[INPUT MATERIAL Boundary: Start]
Lemma verify_achieves : achieves (E := E) verifyServiceHealth services_verified.
Proof.
  eapply achieves_conseq; [apply (together_achieves _ _ (fun endpoint => service_healthy endpoint.2)); intros; apply waitForHealthy_achieves|].
  intros log (logs & Hlogs & ->) name url Hin. rewrite <- (app_nil_r (concat logs)). apply (answered_within _ _ []).
  rewrite <- (app_nil_r (concat logs)). apply (answered_within _ _ []).
  eapply (Forall2_concat_elem _ (fun endpoint => service_healthy endpoint.2) _ _ (name, url)); [|exact Hlogs|done]. intros. by apply answered_within.
Qed.

Lemma drain_achieves : achieves (E := E) (Sleep resetDrainDelay) drained.
Proof. unfold Sleep, drained. run_host; intros Hsucc; [discriminate|by left]. Qed.

(** The outcome of a sequence of steps: what those achieved that succeeded. *)
Definition reset_outcome (names : list string) (effects : list (Log -> Prop)) (r : sum Err ResetResponse) log : Prop :=
  match r with
  | inr ResetClean => exists segments, log = concat segments /\ Forall2 (fun (P : Log -> Prop) segment => P segment) effects segments
  | inr (ResetPartial name _) => exists i segments failed, names !! i = Some name /\ log = (concat segments ++ failed)%list /\
      Forall2 (fun (P : Log -> Prop) segment => P segment) (take i effects) segments
  | inl _ => False
  end.

Lemma resetSteps_outcome steps effects :
  Forall2 (fun (step : string * M E unit) P => achieves step.2 P) steps effects ->
  emits (resetSteps steps) (reset_outcome (fst <$> steps) effects).
Proof.
  induction 1 as [|[name step] P steps effects Hstep Hsteps IH]; cbn [resetSteps]; [apply emits_ret; by exists []|].
  eapply (emits_bind _ _ (fun r log => match r with inr (inr _) => P log | inr (inl _) => True | inl _ => False end)); [|done|].
  { apply emits_try. eapply emits_conseq; [exact Hstep|]. intros [err|[]] log H; [done|by apply H]. }
  intros [err|[]] log HP; [apply emits_ret; exists 0%nat, [], log; by rewrite app_nil_r|].
  eapply emits_conseq; [exact IH|]. intros [err|[|name' err]] log'; cbn.
  - done.
  - intros (segments & -> & Hs). exists (log :: segments). split; [done|by constructor].
  - intros (i & segments & failed & Hn & -> & Hs). exists (S i), (log :: segments), failed. split_and!; [done|cbn; by rewrite app_assoc|by constructor].
Qed.
End Reset.
(** ** What a request does to the fleet *)

(** A request to an endpoint touches its service only. *)
Lemma fleet_http_touches endpoint method path payload f other :
  endpoint ∈ serviceEndpoints -> other <> endpoint.1 ->
  fl_services (snd (fleet_http (plain method (endpoint.2 +:+ "/" +:+ path) payload) f)) !! other = fl_services f !! other.
Proof.
  intros Hin Hne. unfold fleet_http. cbn [hr_URL plain]. rewrite target_of_endpoint by done. destruct (fl_services f !! endpoint.1); [|done].
  destruct (handler_of _ _ _ _) as [[] service']; cbn [snd fl_services]; by rewrite lookup_insert_ne.
Qed.

Definition reset_request : SRequest := mkSRequest "POST" "/chaos/reset" "" (Some (mkBody [] true)) (Some requestTimeout) false.
Definition health_request : SRequest := mkSRequest "GET" "/health" "" (Some (mkBody [] true)) (Some requestTimeout) false.

(** A reset of a container that runs. *)
Lemma fleet_reset endpoint f :
  endpoint ∈ serviceEndpoints ->
  fleet_http (plain "POST" (endpoint.2 +:+ "/chaos/reset") PayloadNone) f =
    match fl_services f !! endpoint.1 with
    | None => (inl unreachable, f)
    | Some service => (inr (mkHTTPResponse 200 "" None None),
        mkFleet (fl_now f + 0) (<[endpoint.1 := with_sv_chaos (mkChaos 0 float_zero false (ch_rng (sv_chaos service))) service]> (fl_services f)))
    end.
Proof.
  intros Hin. unfold fleet_http. cbn [hr_URL hr_Method hr_Payload plain body_of]. change "/chaos/reset" with ("/" +:+ "chaos/reset") at 1.
  rewrite target_of_endpoint by done. destruct (fl_services f !! endpoint.1) as [service|]; [|done].
  destruct (handler_of_service endpoint.1 (fl_now f)) as (A & own & serve & health & label & -> & [Hown _] & _).
  change (mkSRequest "POST" _ "" _ _ false) with reset_request.
  by rewrite (serveService_chaos own serve ChaosReset "reset") by (done || by vm_compute).
Qed.

(** The health check of a container that runs. *)
Definition checked (c : ChaosState G) : option Z * ChaosState G :=
  if ch_down c then (None, c)
  else if (0 <? ch_delay c) && negb (ch_delay c <? requestTimeout) then (None, c)
  else if SFltb float_zero (ch_errorRate c) then
    let '(fails, c) := shouldFail (ch_errorRate c) c in (Some (if fails : bool then 500 else 200), c)
  else (Some 200, c).

Lemma fleet_health endpoint f service :
  endpoint ∈ serviceEndpoints -> fl_services f !! endpoint.1 = Some service ->
  let '(r, f') := fleet_http (plain "GET" (endpoint.2 +:+ "/health") PayloadNone) f in
  let '(status, chaos) := checked (sv_chaos service) in
  fl_services f' = <[endpoint.1 := with_sv_chaos chaos service]> (fl_services f) /\
  match r with inr resp => status = Some (hp_StatusCode resp) | inl _ => status = None end.
Proof.
  intros Hin Hrun. unfold fleet_http. cbn [hr_URL hr_Method hr_Payload plain body_of]. change "/health" with ("/" +:+ "health").
  rewrite target_of_endpoint by done. rewrite Hrun. change ("/" +:+ "health") with "/health".
  destruct (handler_of_service endpoint.1 (fl_now f)) as (A & own & serve & health & label & -> & _ & Hhealth & Hserve).
  change (mkSRequest "GET" _ "" _ _ false) with health_request.
  assert (forall s, serveMux own serve health_request s = (HealthHandler label, s)) as Hmux.
  { intros s. unfold serveMux, route. replace (cleanPath (sq_Path health_request)) with "/health" by (by vm_compute).
    change (Split (sq_Path health_request) slash) with [""; "health"]. unfold service_patterns. rewrite Hhealth.
    cbn -[takes]. replace (takes "GET" "GET") with true by (by vm_compute). cbn [snd]. apply Hserve. }
  unfold serveService, Middleware. change (HasPrefix (sq_Path health_request) "/chaos/") with false. cbn [snapshot].
  unfold checked, timerFires, forward. cbn [sq_Gone health_request sq_TimerFirst].
  assert (forall c, c = sv_chaos service -> with_sv_chaos c service = service) as Hsame by (intros c ->; by destruct service).
  destruct (ch_down (sv_chaos service)); [cbn; by rewrite Hsame|].
  destruct (ch_delay (sv_chaos service) <? requestTimeout) eqn:Hlt; cbn [negb]; rewrite ?andb_false_r, ?andb_true_r.
  2:{ destruct (requestTimeout <? ch_delay (sv_chaos service)) eqn:Hgt; cbn [negb andb]; rewrite ?andb_true_r.
      - destruct (0 <? ch_delay (sv_chaos service)) eqn:Hpos; [cbn; by rewrite Hsame|]. unfold requestTimeout, Second, Millisecond in *. lia.
      - destruct (0 <? ch_delay (sv_chaos service)) eqn:Hpos; [cbn; by rewrite Hsame|]. unfold requestTimeout, Second, Millisecond in *. lia. }
  destruct (SFltb float_zero _); [|rewrite Hmux; cbn; by rewrite Hsame].
  destruct (shouldFail _ _) as [[] c]; [done|]. by rewrite Hmux.
Qed.

(** ** Success *)

Definition quiet_at (name : string) (f : Fleet) : Prop := exists service, fl_services f !! name = Some service /\ quiet (sv_chaos service).

Lemma together_all {E A} (f : A -> M E unit) (P : A -> E -> Prop) l (s : HostState E) :
  (forall x s, x ∈ l -> let '(r, s') := f x s in (r = inr tt -> P x (ho_env s')) /\ (forall y, P y (ho_env s) -> P y (ho_env s'))) ->
  let '(r, s') := together f l s in
  (r = inr tt -> forall x, x ∈ l -> P x (ho_env s')) /\ (forall y, P y (ho_env s) -> P y (ho_env s')).
Proof.
  revert s. induction l as [|x l IH]; intros s Hf; cbn [together]; [by split; [intros _ x ?%elem_of_nil|]|].
  unfold bind, try. pose proof (Hf x s ltac:(by left)) as Hx. destruct (f x s) as [r1 s1]. destruct Hx as [Hx1 Hx2].
  specialize (IH s1 ltac:(intros y s' Hy; apply Hf; by right)). destruct (together f l s1) as [r2 s2]. destruct IH as [IH1 IH2].
  destruct r1 as [err|[]]; [by split; [|auto]|]. destruct r2 as [err|[]]; [by split; [|auto]|].
  split; [|auto]. intros _ y [->|Hy]%elem_of_cons; auto.
Qed.

Lemma post_quiets endpoint (s : HostState Fleet) :
  endpoint ∈ serviceEndpoints ->
  let '(r, s') := postJSON (endpoint.2 +:+ "/chaos/reset") PayloadNone s in
  (r = inr tt -> quiet_at endpoint.1 (ho_env s')) /\ (forall other, quiet_at other (ho_env s) -> quiet_at other (ho_env s')) /\
  (is_Some (fl_services (ho_env s) !! endpoint.1) -> r = inr tt).
Proof.
  intros Hin. unfold postJSON, bind, wrapping, Do, call. cbn [payload_marshals negb env_http fleet_host]. rewrite fleet_reset by done.
  destruct (fl_services (ho_env s) !! endpoint.1) as [service|] eqn:Hrun; unfold quiet_at; cbn.
  - split_and!; [intros _; eexists; by rewrite lookup_insert_eq| |done]. intros other [service' [Hs Hq]].
    destruct (decide (other = endpoint.1)) as [->|Hne]; [eexists; by rewrite lookup_insert_eq|]. rewrite lookup_insert_ne by done. eauto.
  - split_and!; [done|done|]. by intros [? [=]].
Qed.

(** Services that answer their health checks: those that run are not down, fail no request,
    and are faster than the client's timeout. *)
Definition benign_chaos (c : ChaosState G) : Prop :=
  ch_down c = false /\ SFltb float_zero (ch_errorRate c) = false /\ ch_delay c < requestTimeout.
Definition benign (f : Fleet) : Prop := forall name service, fl_services f !! name = Some service -> benign_chaos (sv_chaos service).

Definition running (name : string) (f : Fleet) : Prop := is_Some (fl_services f !! name).

(** From a benign fleet the computation succeeds, keeps it benign and running, and achieves. *)
Definition does (pre : Fleet -> Prop) (m : M Fleet unit) (post : Fleet -> Prop) : Prop :=
  forall s, benign (ho_env s) -> pre (ho_env s) ->
    exists s', m s = (inr tt, s') /\ benign (ho_env s') /\ (forall name, running name (ho_env s) -> running name (ho_env s')) /\ post (ho_env s').

Definition stable (P : Fleet -> Prop) : Prop := forall f f', (forall name, running name f -> running name f') -> P f -> P f'.

Lemma does_forEach {A} pre (f : A -> M Fleet unit) l (R : A -> Fleet -> Prop) :
  stable pre -> (forall x, stable (R x)) -> (forall x, x ∈ l -> does pre (f x) (R x)) ->
  does pre (forEach f l) (fun g => forall x, x ∈ l -> R x g).
Proof.
  intros Hpre Hst Hf. induction l as [|x l IH]; intros s Hb Hp; cbn [forEach].
  - exists s. split_and!; [done..|]. by intros x ?%elem_of_nil.
  - destruct (Hf x ltac:(by left) s Hb Hp) as (s1 & H1 & Hb1 & Hm1 & HR1).
    destruct (IH ltac:(intros y Hy; apply Hf; by right) s1 Hb1 (Hpre _ _ Hm1 Hp)) as (s2 & H2 & Hb2 & Hm2 & HR2).
    exists s2. unfold bind. rewrite H1. split_and!; [done|done|by auto|]. intros y [->|Hy]%elem_of_cons; [|by auto]. by apply (Hst x _ _ Hm2).
Qed.

Lemma does_then P Q R m k : does P m Q -> does Q k R -> does P (m ;; k) R.
Proof.
  intros Hm Hk s Hb Hp. destruct (Hm s Hb Hp) as (s1 & H1 & Hb1 & Hm1 & HQ). destruct (Hk s1 Hb1 HQ) as (s2 & H2 & Hb2 & Hm2 & HR2).
  exists s2. unfold bind. rewrite H1. eauto 10.
Qed.

Lemma benign_insert name service f t :
  benign f -> benign_chaos (sv_chaos service) -> benign (mkFleet t (<[name := service]> (fl_services f))).
Proof.
  intros Hb Hc other service'. cbn. destruct (decide (other = name)) as [->|Hne]; [rewrite lookup_insert_eq; by intros [= <-]|].
  rewrite lookup_insert_ne by done. apply Hb.
Qed.

Lemma running_insert name other service f t : running other f -> running other (mkFleet t (<[name := service]> (fl_services f))).
Proof. unfold running. cbn. intros H. destruct (decide (other = name)) as [->|Hne]; [by rewrite lookup_insert_eq|by rewrite lookup_insert_ne]. Qed.

Lemma listed_service_of project name :
  listed_service [("label", project); ("label", "com.docker.compose.service=" +:+ name)] = name.
Proof. unfold listed_service. apply (TrimPrefix_app "com.docker.compose.service="). Qed.

Lemma start_does (a : Observatory) endpoint :
  endpoint ∈ serviceEndpoints -> does (fun _ => True) (startServiceContainer a endpoint.1) (running endpoint.1).
Proof.
  intros Hin s Hb _. unfold startServiceContainer, serviceContainerID, bind, wrapping, ContainerList, ContainerStart, effect, call, ret.
  cbn [env_list env_start fleet_host]. rewrite listed_service_of, bool_decide_eq_true_2 by (by apply endpoint_name). cbn [ho_env ho_log fst snd].
  destruct (bool_decide _) eqn:Hrun; cbn [ct_Running ct_ID fst snd].
  - eexists. split; [reflexivity|]. split_and!; [done|done|]. by apply bool_decide_eq_true in Hrun.
  - eexists. split; [reflexivity|]. cbn [ho_env]. split_and!.
    + apply benign_insert; [done|]. destruct (fresh_of_quiet endpoint.1) as (H1 & H2 & H3). unfold benign_chaos. rewrite H1, H2, H3. by vm_compute.
    + intros name. apply running_insert.
    + unfold running. cbn. by rewrite lookup_insert_eq.
Qed.

Lemma checked_benign c : benign_chaos c -> checked c = (Some 200, c).
Proof.
  intros (Hd & Hr & Ht). unfold checked. rewrite Hd, Hr. destruct (Z.ltb_spec (ch_delay c) requestTimeout); [|lia]. by rewrite andb_false_r.
Qed.

Lemma wait_does endpoint : endpoint ∈ serviceEndpoints -> does (running endpoint.1) (waitForHealthy endpoint) (fun _ => True).
Proof.
  intros Hin s Hb [service Hrun]. unfold waitForHealthy, bind at 1, Now at 1, health_rounds. cbn [healthLoop].
  unfold bind at 1, try, Do, call. cbn [env_http fleet_host].
  pose proof (fleet_health endpoint (ho_env s) service Hin Hrun) as H. rewrite checked_benign in H by (by apply (Hb endpoint.1)).
  destruct (fleet_http _ _) as [r f']. destruct H as [Hf Hr]. destruct r as [err|resp]; [done|]. injection Hr as Hr.
  rewrite <- Hr. cbn [Z.eqb Pos.eqb StatusOK]. eexists. split; [reflexivity|]. cbn [ho_env].
  assert (with_sv_chaos (sv_chaos service) service = service) as Hsame by (by destruct service). rewrite Hsame, insert_id in Hf by done.
  unfold benign, running. rewrite Hf. by auto.
Qed.

Lemma posts_succeed l (s : HostState Fleet) :
  (forall endpoint, endpoint ∈ l -> endpoint ∈ serviceEndpoints) -> (forall endpoint, endpoint ∈ l -> running endpoint.1 (ho_env s)) ->
  fst (together (fun endpoint => postJSON (endpoint.2 +:+ "/chaos/reset") PayloadNone) l s) = inr tt.
Proof.
  revert s. induction l as [|x l IH]; intros s Hl Hrun; cbn [together]; [done|].
  unfold bind, try. pose proof (post_quiets x s ltac:(apply Hl; by left)) as Hx.
  assert (forall other, running other (ho_env s) -> running other (ho_env (snd (postJSON (x.2 +:+ "/chaos/reset") PayloadNone s)))) as Hmono.
  { intros other Ho. unfold postJSON, bind, wrapping, Do, call. cbn [payload_marshals negb env_http fleet_host].
    rewrite fleet_reset by (apply Hl; by left). destruct (fl_services (ho_env s) !! x.1); [|done]. cbn. by apply running_insert. }
  destruct (postJSON _ _ s) as [r1 s1]. destruct Hx as (_ & _ & Hx). rewrite Hx by (apply Hrun; by left).
  specialize (IH s1 ltac:(intros y Hy; apply Hl; by right) ltac:(intros y Hy; apply Hmono, Hrun; by right)).
  destruct (together _ l s1) as [r2 s2]. cbn in IH. by rewrite IH.
Qed.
[INPUT MATERIAL Boundary: End]
All lines above between those holding "- exists s." and "Lemma start_does (a", inclusive, must be set down unchanged, and no other line may be included.

  - exists s. split_and!; [done..|]. by intros x ?%elem_of_nil.
  - destruct (Hf x ltac:(by left) s Hb Hp) as (s1 & H1 & Hb1 & Hm1 & HR1).
    destruct (IH ltac:(intros y Hy; apply Hf; by right) s1 Hb1 (Hpre _ _ Hm1 Hp)) as (s2 & H2 & Hb2 & Hm2 & HR2).
    exists s2. unfold bind. rewrite H1. split_and!; [done|done|by auto|]. intros y [->|Hy]%elem_of_cons; [|by auto]. by apply (Hst x _ _ Hm2).
Qed.

Lemma does_then P Q R m k : does P m Q -> does Q k R -> does P (m ;; k) R.
Proof.
  intros Hm Hk s Hb Hp. destruct (Hm s Hb Hp) as (s1 & H1 & Hb1 & Hm1 & HQ). destruct (Hk s1 Hb1 HQ) as (s2 & H2 & Hb2 & Hm2 & HR2).
  exists s2. unfold bind. rewrite H1. eauto 10.
Qed.

Lemma benign_insert name service f t :
  benign f -> benign_chaos (sv_chaos service) -> benign (mkFleet t (<[name := service]> (fl_services f))).
Proof.
  intros Hb Hc other service'. cbn. destruct (decide (other = name)) as [->|Hne]; [rewrite lookup_insert_eq; by intros [= <-]|].
  rewrite lookup_insert_ne by done. apply Hb.
Qed.

Lemma running_insert name other service f t : running other f -> running other (mkFleet t (<[name := service]> (fl_services f))).
Proof. unfold running. cbn. intros H. destruct (decide (other = name)) as [->|Hne]; [by rewrite lookup_insert_eq|by rewrite lookup_insert_ne]. Qed.

Lemma listed_service_of project name :
  listed_service [("label", project); ("label", "com.docker.compose.service=" +:+ name)] = name.
Proof. unfold listed_service. apply (TrimPrefix_app "com.docker.compose.service="). Qed.

Lemma start_does (a : Observatory) endpoint :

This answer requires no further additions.